Soldiers presented a unique understanding of their experiences of illness, developed their own health practices, and formed their own medical networks. This formed a unique type of medical system.
What was this type of medicine like?
The men’s understandings of the effect of lice on the body often contrasted to that of medical professionals.
Soldiers described lice as a daily nuisance rather than vectors of disease. The men sitting in the trenches were preoccupied with addressing the immediate and constant discomfort caused by lice, whereas medical researchers and doctors were more concerned with losing manpower from lice-borne disease.
Many men focused on the endless itching, which some said drove them almost mad.
Corporal George Bollinger, a New Zealand bank clerk from Hastings, said: “the frightful pest ‘lice’ is our chief worry now”.
Australian Private Arthur Giles shuddered when he wrote home about the lice, noting it: “makes me scratch to think of them”.
Soldiers’ reactions to lice, as a shared community, inspired them to experiment and share practical ideas of how to manage their itchy burdens. This included developing their own method of bathing.
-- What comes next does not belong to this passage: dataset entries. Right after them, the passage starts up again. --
(* ===== verification/Hartexamples.v ===== *)
(** * A concrete hart

    A hart whose page tables map the trapframe of a process at TRAPFRAME and everything
    else at its own address; on it an instance each of the theorems on the assembly and
    the start-up code. *)

From S2P Require Import Prelude Monad Riscv Kstring Kstate Hart Hartspec.

Definition the_tf : Z := 0x80200000.
Definition the_satp : Z := MAKE_SATP 0x80300000.

Definition tf_translate (satp va : Z) : Z :=
  if bool_decide (TRAPFRAME <= va < TRAPFRAME + PGSIZE) then va - TRAPFRAME + the_tf else va.

Definition no_csrs : csr -> Z := fun _ => 0.
Definition some_regs : reg -> Z := fun r => if decide (r = Sp) then 0x80400000 else 7.

Definition user_hart : hart :=
  mk_hart some_regs (put (put no_csrs Sscratch TRAPFRAME) Satp the_satp) ∅ Supervisor 0.

Definition returning (h : hart) : hart := set_reg A0 TRAPFRAME (set_reg A1 the_satp h).

Lemma some_regs_ok r : 0 <= some_regs r < 2 ^ 64.
Proof. unfold some_regs. destruct (decide _); lia. Qed.

Lemma user_hart_trap : user_trap tf_translate user_hart the_tf.
Proof.
  split; [done|done| |exact some_regs_ok]. split; [vm_compute; discriminate|].
  intros o Ho. unfold tf_translate. rewrite bool_decide_true by (unfold PGSIZE; lia). lia.
Qed.

Lemma returning_mem h : h_mem (returning h) = h_mem h.
Proof. done. Qed.

Lemma put_csr_mem c v h : h_mem (put_csr c v h) = h_mem h.
Proof. done. Qed.

Lemma trampoline_roundtrip_witness :
  get_reg S5 (exec tf_translate userret (returning (exec tf_translate uservec user_hart))) = 7.
Proof.
  destruct (trampoline_roundtrip tf_translate user_hart (returning (exec tf_translate uservec user_hart)) the_tf
    user_hart_trap) as (_ & _ & H & _);
    [vm_compute; reflexivity..|intros r o _; by rewrite returning_mem|].
  rewrite H by discriminate. reflexivity.
Defined.

(** Two kernel threads with their contexts at 0x80500000 and 0x80500100. *)

Definition thread_hart : hart :=
  mk_hart (put (put some_regs A0 0x80500000) A1 0x80500100) (put no_csrs Satp the_satp) ∅ Supervisor 0.

Definition other_thread : hart :=
  mk_hart (put (put some_regs A0 0x80500100) A1 0x80500000) (put no_csrs Satp the_satp)
    (h_mem (exec tf_translate swtch thread_hart)) Supervisor 0.

Lemma kernel_identity m c f b l :
  0 <= b < 2 ^ 37 -> Forall (fun x : reg * Z => 0 <= x.2 < 256) l ->
  window tf_translate (mk_hart f (put no_csrs Satp the_satp) m Supervisor c) b b l.
Proof.
  intros Hb Hl [r o] Hin. rewrite Forall_forall in Hl. specialize (Hl _ Hin). cbn [snd] in *.
  rewrite u64_small by lia. unfold phys. cbn [h_mode h_csrs]. unfold tf_translate.
  assert (E : TRAPFRAME = 2 ^ 38 - 8192) by reflexivity. rewrite bool_decide_false by lia. by destruct (_ =? 0).
Qed.

Lemma put_regs_ok (f : reg -> Z) r v : (forall r, 0 <= f r < 2 ^ 64) -> 0 <= v < 2 ^ 64 -> forall r', 0 <= put f r v r' < 2 ^ 64.
Proof. intros Hf Hv r'. unfold put. by destruct (decide _). Qed.

Lemma thread_switch a b m :
  0 <= a < 2 ^ 37 -> 0 <= b < 2 ^ 37 -> a + 112 <= b \/ b + 112 <= a ->
  switching tf_translate (mk_hart (put (put some_regs A0 a) A1 b) (put no_csrs Satp the_satp) m Supervisor 0) a b.
Proof.
  intros Ha Hb Hab. assert (Hc : Forall (fun x : reg * Z => 0 <= x.2 < 256) context_slots).
  { apply (bool_decide_unpack _). vm_compute. exact I. }
  split; [done|done|by apply kernel_identity..|done|].
  intros r. cbn [h_regs]. apply put_regs_ok; [|lia]. apply put_regs_ok; [|lia]. exact some_regs_ok.
Qed.

Lemma ctx_s3_of h : ctx_s3 (context_of h) = get_reg S3 h.
Proof. done. Qed.

Lemma swtch_roundtrip_witness : get_reg S3 (exec tf_translate swtch other_thread) = 7.
Proof.
  destruct (swtch_roundtrip tf_translate thread_hart other_thread 0x80500000 0x80500100 0x80500100) as (_ & _ & _ & H & _);
    [apply thread_switch; lia|apply thread_switch; lia|vm_compute; reflexivity|].
  apply (f_equal ctx_s3) in H. rewrite !ctx_s3_of in H. rewrite H. reflexivity.
Defined.

Lemma kernelvec_transparent_witness :
  get_reg T2 (exec tf_translate kernelvec_restore
    (put_csr Mstatus 256 (exec tf_translate kernelvec_save thread_hart))) = 7.
Proof.
  destruct (kernelvec_transparent tf_translate thread_hart (put_csr Mstatus 256 (exec tf_translate kernelvec_save thread_hart))
    (0x80400000 - 256)) as (H & _);
    [| |vm_compute; reflexivity..|intros r o _; by rewrite put_csr_mem|vm_compute; reflexivity|].
  - intros r. cbn [h_regs thread_hart]. apply put_regs_ok; [|lia]. apply put_regs_ok; [|lia]. exact some_regs_ok.
  - apply kernel_identity; [vm_compute; split; congruence|]. apply (bool_decide_unpack _). vm_compute. exact I.
  - rewrite H by discriminate. reflexivity.
Defined.

(** The first hart, in machine mode, with its scratch area at 0x80600000. *)

Definition boot_hart : hart := mk_hart some_regs no_csrs ∅ Machine 0x80000000.

Lemma start_enters_main_witness :
  exists h', runs (start 0x80001000 0x80002000 0x80600000) (exec tf_translate (entry 0x80008000) boot_hart) tt h' /\
    h_mode h' = Supervisor /\ get_reg Sp h' = 0x80009000.
Proof.
  destruct (start_enters_main tf_translate 0x80001000 0x80002000 0x80600000 0x80008000 boot_hart 0)
    as (h' & H1 & H2 & _ & _ & _ & H3 & _); [done|done|done|done|done|done|]. exists h'. by rewrite H3.
Defined.

Definition timer_mem : mem :=
  store64 (store64 (store64 ∅ (CLINT_MTIMECMP 0) 0) (0x80600000 + 32) (CLINT_MTIMECMP 0)) (0x80600000 + 40) 1000000.

Definition timer_hart : hart :=
  mk_hart some_regs (put (put no_csrs Mscratch 0x80600000) Mideleg 0x222) timer_mem Machine 0.

Lemma timervec_ticks_witness : load64 (h_mem (exec tf_translate timervec timer_hart)) (CLINT_MTIMECMP 0) = 1000000.
Proof.
  destruct (timervec_ticks tf_translate timer_hart 0x80600000 (CLINT_MTIMECMP 0) 1000000) as (_ & _ & H & _);
    [done|exact some_regs_ok| |done|].
  - split; [done|vm_compute; reflexivity|vm_compute; reflexivity|vm_compute; intuition congruence|vm_compute; left; congruence].
  - rewrite H. vm_compute. reflexivity.
Defined.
When New Zealand Corporal Charles Saunders descended the cliffs to the beaches around Anzac Cove, he would “dive down and nudge a handful of sand from the bottom and rub it over [his] skin”, letting “the saltwater dry on one in the sun”. He also rubbed the sand across his uniform hoping to kill some of the lice eggs in the seams of his shirt and pants.
In some locations, fresh water was scarce and reserved for drinking. Without access to water, soldiers’ extermination methods became more offbeat, creative and original.
Men sourced lice-exterminating powders, such as Keating’s and Harrison’s, from patent providers — retail pharmaceutical sellers in the UK or back home in Australia and New Zealand — and rubbed various oils over their bodies.
Yet, one of the most popular extermination methods was “chatting” — popping the louse between the thumbnails.
An Australian bootmaker, Lieutenant Allan McMaster, told his family in Newcastle it was “amusing indeed to see all the boys at the first minute they have to spare, to strip off altogether and have what we call a chating [sic] parade”.
Corporal Bert Jackson, an orchardist from Upper Hawthorn in Melbourne, took his “shirt off and had a hunt, and then put it on inside out”. He said that if he “missed any, the beggars will have a job to get to the skin again”.
Soldiers shared their knowledge
These soldiers shared their practices via their own medical networks, such as trench newspapers.
For instance, soldiers wrote humorous poems that also educated their fellow men. Australian Lance Corporal TA Saxon joked about lice-exterminating powders in his poem A Dug-Out Lament:
[…] They’re in our tunics, and in our shirts,
They take a power of beating,
So for goodness sake, if you’re sending us cake, Send also a tin of Keating.
One image from the trench newspaper “Aussie: the Australian soldiers’ magazine” came with the caption “Chatting by the Wayside” that drew on the well-trod joke about the double meaning of the word chatting.
What can we learn?
Reflecting on these often-overlooked aspects of the past helps us rethink medicine today.
For marginal groups in particular, access to professional health care can, and has often been, an expensive, alienating, or culturally foreign and abrasive task. So even in today’s globalised world, networks of non-professional medicine are as active as ever.
With many people isolated and at the mercy of much conflicting information, informal medical networks (often found on social media) present an opportunity to allay fears and swap information in a similar manner to how Anzac soldiers communicated via trench newspapers.
Perhaps some forms of vernacular medicine are occurring right under our noses.